**PROBLEM TO WORK ON**
Transcribe exactly the lines that fall between the one holding "Definition after (l" and the one holding "Lemma jar1_ok : jar_ok jar1.", inclusive, from the entries below.

**ENTRIES SHOWN**

(* ===== verification/JarScenario.v ===== *)
(** The jar at work on concrete requests: the theorems of the jar applied to a
    jar that holds cookies, and the corner cases where the code and its comments
    disagree. *)
From S2P Require Import Prelude RustStr RustTime Extern Origin CookieScope CookieDate Cookie Bucket.
From S2P Require Import Eviction JarStore Jar JarInvariant JarBehaviour JarSnapshot.
Import Sample.
Local Open Scope Z_scope.

Definition noon : SystemTime := from_secs 1700000000.

Definition account : Url := mk_url b#"https" b#"www.example.com" 443 b#"/account/settings".
Definition plain_account : Url := mk_url b#"http" b#"www.example.com" 80 b#"/account/settings".

(** The jar after one HTTPS response, on an operation that may panic. *)
Definition after (l : JarLimits) (steps : list (Url * list str)) : Jar :=
  foldl (λ j s, default j (store j s.1 s.2 noon)) (new_jar l) steps.

Definition login : list str := [b#"sid=s3cret; Secure; Path=/"; b#"theme=dark; Max-Age=60"].
Definition jar1 : Jar := after default_limits [(account, login)].

Lemma after_ok l steps : limits_ok l → jar_ok (after l steps).
Proof.
  intros Hl. unfold after. pose proof (new_jar_ok l Hl) as Hj. revert Hj. generalize (new_jar l).
  induction steps as [|[u hs] steps IH]; intros j Hj; simpl; [done|]. apply IH.
  destruct (store_ok_lemma j u hs noon Hj) as (j' & -> & ? & _). done.
Qed.

Lemma default_limits_ok : limits_ok default_limits.
Proof. vm_compute. repeat split; discriminate. Qed.

Lemma jar1_ok : jar_ok jar1.
Proof. apply after_ok, default_limits_ok. Qed.

Lemma jar1_store_ok : store_ok (jar_store jar1).
Proof. apply jar1_ok. Qed.

Lemma jar1_room k : 0 <= k <= 100 → roomy (limits jar1) (jar_store jar1) k.
Proof.
  intros Hk. assert (Ht : total (jar_store jar1) = 2) by (vm_compute; reflexivity).
  change (limits jar1) with default_limits. split; [|rewrite Ht; simpl; lia]. intros site.
  pose proof (store_site_len (jar_store jar1) site jar1_store_ok) as Hlen.
  rewrite Ht in Hlen. simpl. lia.
Qed.

Definition plain_origin : Origin := mk_origin b#"http" b#"www.example.com" 80.
Definition account_origin : Origin := mk_origin b#"https" b#"www.example.com" 443.

(** ** The jar's theorems at this jar *)

Lemma store_keeps_jar_ok_witness :
  ∃ j', store jar1 plain_account [b#"a=1"] noon = Some j' ∧ jar_ok j' ∧ limits j' = limits jar1.
Proof. apply (store_keeps_jar_ok jar1). exact jar1_ok. Defined.

Lemma import_keeps_jar_ok_witness :
  ∃ j', import jar1 (export jar1 noon) noon = Some j' ∧ jar_ok j' ∧ limits j' = limits jar1.
Proof. apply (import_keeps_jar_ok jar1). exact jar1_ok. Defined.

Lemma cookies_for_exact_witness :
  (cookies_for jar1 account conservative_default noon).1 = Some b#"theme=dark; sid=s3cret" ∧
  ∃ es, ordered header_order es ∧
    (∀ e, e ∈ es ↔ e ∈ entries (site_bucket (jar_store jar1) (site_of b#"www.example.com")) ∧
                   Eligible account_origin (path account) conservative_default noon (cookie e)) ∧
    (cookies_for jar1 account conservative_default noon).1 =
      (if decide (es = []) then None else Some (render_all es)).
Proof.
  split; [vm_compute; reflexivity|].
  apply (cookies_for_exact jar1 account conservative_default noon account_origin);
    [exact jar1_ok|vm_compute; reflexivity].
Defined.

(** The session cookie of [jar1]. *)
Definition sid : Entry :=
  mk_entry (mk_cookie b#"sid" b#"s3cret" b#"www.example.com" true b#"/" true false SS_Lax false None)
    0 0.

Lemma sid_stored : sid ∈ entries (site_bucket (jar_store jar1) b#"example.com").
Proof. apply list_elem_of_lookup. exists 0%nat. vm_compute. reflexivity. Qed.

Lemma plaintext_response_leaves_secure_cookies_witness :
  ∃ j', store jar1 plain_account [b#"sid=stolen; Path=/"; b#"sid=; Path=/; Max-Age=0"] noon = Some j' ∧
        sid ∈ entries (site_bucket (jar_store j') b#"example.com").
Proof.
  apply (plaintext_response_leaves_secure_cookies jar1 plain_account _ noon plain_origin).
  - exact jar1_ok.
  - apply jar1_room. vm_compute. split; discriminate.
  - vm_compute. reflexivity.
  - vm_compute. reflexivity.
  - exact sid_stored.
  - reflexivity.
Defined.

Definition renewed : Cookie :=
  mk_cookie b#"sid" b#"new" b#"www.example.com" true b#"/" true false SS_Lax false None.

Lemma store_then_found_witness :
  ∃ j' e, store jar1 account [b#"sid=new; Secure; Path=/"] noon = Some j' ∧
    e ∈ entries (site_bucket (jar_store j') b#"example.com") ∧ cookie e = renewed ∧
    creation_seq e = 0.
Proof.
  destruct (store_then_found jar1 account b#"sid=new; Secure; Path=/" noon account_origin renewed)
    as (j' & e & Hst & He & Hc & Hseq).
  - exact jar1_ok.
  - apply jar1_room. lia.
  - vm_compute. reflexivity.
  - vm_compute. reflexivity.
  - vm_compute. reflexivity.
  - intros i x _ _. reflexivity.
  - exists j', e. split; [exact Hst|]. split; [|split; [exact Hc|]].
    + assert (Hsite : site_of (domain renewed) = b#"example.com") by (vm_compute; reflexivity).
      rewrite Hsite in He. exact He.
    + rewrite Hseq. vm_compute. reflexivity.
Defined.

Lemma export_import_roundtrip_witness :
  ∃ j', import (new_jar (limits jar1)) (export jar1 noon) noon = Some j' ∧
    (∀ site, entries (site_bucket (jar_store j') site) =
             filter (live noon) (whole_seconds <$> entries (site_bucket (jar_store jar1) site))) ∧
    (∀ site e, e ∈ entries (site_bucket (jar_store jar1) site) →
      (∀ t, expires (cookie e) = Some t → noon + nanos <= t) →
      whole_seconds e ∈ entries (site_bucket (jar_store j') site)).
Proof.
  apply (export_import_roundtrip jar1 noon); [exact jar1_ok|vm_compute; discriminate].
Defined.

Lemma enforce_total_drops_worst_witness :
  ∃ s', enforce_total (jar_store jar1) noon 1 1 = Some s' ∧ total s' = 1.
Proof.
  destruct (enforce_total_drops_worst (jar_store jar1) noon 1 1) as (s' & H & _ & Ht & _).
  - exact jar1_store_ok.
  - lia.
  - vm_compute. reflexivity.
  - exists s'. split; [exact H|exact Ht].
Defined.

Lemma trim_to_keeps_most_recent_witness :
  zlen (entries (trim_to (site_bucket (jar_store jar1) b#"example.com") 1)) = 1.
Proof.
  destruct (trim_to_keeps_most_recent (site_bucket (jar_store jar1) b#"example.com") 1) as (_ & Hl & _).
  - apply (store_ok_site (jar_store jar1)). exact jar1_store_ok.
  - lia.
  - rewrite Hl. vm_compute. reflexivity.
Defined.

(** ** Corner cases *)

(** An imported record whose creation number is [u64::MAX] leaves the counter at
    [u64::MAX]: the next new cookie takes it and wraps the counter to zero, so
    the cookie after that one sorts ahead of both. *)
Theorem saturated_import_still_wraps :
  let r := mk_record b#"old" b#"0" b#"www.example.com" true b#"/" false false SS_Lax false None
             u64_max 0 in
  (j1 ← import (new_jar default_limits) [r] noon;
   j2 ← store j1 account [b#"a=1; Path=/"] noon;
   j3 ← store j2 account [b#"b=2; Path=/"] noon;
   Some (next_creation_seq (counters j2), (cookies_for j3 account conservative_default noon).1)) =
  Some (0, Some b#"b=2; old=0; a=1").
Proof. vm_compute. reflexivity. Qed.

(** Filling a site's bucket past its cap from plaintext evicts a [Secure] cookie. *)
Theorem plaintext_overflow_evicts_secure :
  let j := after (mk_limits 2 3000) [(account, [b#"sid=s3cret; Secure; Path=/"])] in
  let sent j := (cookies_for j account conservative_default noon).1 in
  sent j = Some b#"sid=s3cret" ∧
  sent <$> store j plain_account [b#"a=1"; b#"b=2"] noon = Some (Some b#"a=1; b=2").
Proof. split; vm_compute; reflexivity. Qed.

(** Below a public suffix of several labels, a cookie scoped to the suffix's
    registrable parent is accepted but filed under that parent, while lookups for
    the host read the host's own site: it is never sent back. *)
Theorem nested_suffix_cookie_is_lost :
  let u : Url := mk_url b#"https" b#"b.s3.aws.com" 443 b#"/" in
  domain_matches b#"b.s3.aws.com" b#"aws.com" = true ∧
  (j ← store (new_jar default_limits) u [b#"k=v; Domain=aws.com"] noon;
   Some (total (jar_store j), (cookies_for j u conservative_default noon).1)) = Some (1, None).
Proof. split; vm_compute; reflexivity. Qed.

**SOLUTION TO THIS PROBLEM**
Definition after (l : JarLimits) (steps : list (Url * list str)) : Jar :=
  foldl (λ j s, default j (store j s.1 s.2 noon)) (new_jar l) steps.

Definition login : list str := [b#"sid=s3cret; Secure; Path=/"; b#"theme=dark; Max-Age=60"].
Definition jar1 : Jar := after default_limits [(account, login)].

Lemma after_ok l steps : limits_ok l → jar_ok (after l steps).
Proof.
  intros Hl. unfold after. pose proof (new_jar_ok l Hl) as Hj. revert Hj. generalize (new_jar l).
  induction steps as [|[u hs] steps IH]; intros j Hj; simpl; [done|]. apply IH.
  destruct (store_ok_lemma j u hs noon Hj) as (j' & -> & ? & _). done.
Qed.

Lemma default_limits_ok : limits_ok default_limits.
Proof. vm_compute. repeat split; discriminate. Qed.

Lemma jar1_ok : jar_ok jar1.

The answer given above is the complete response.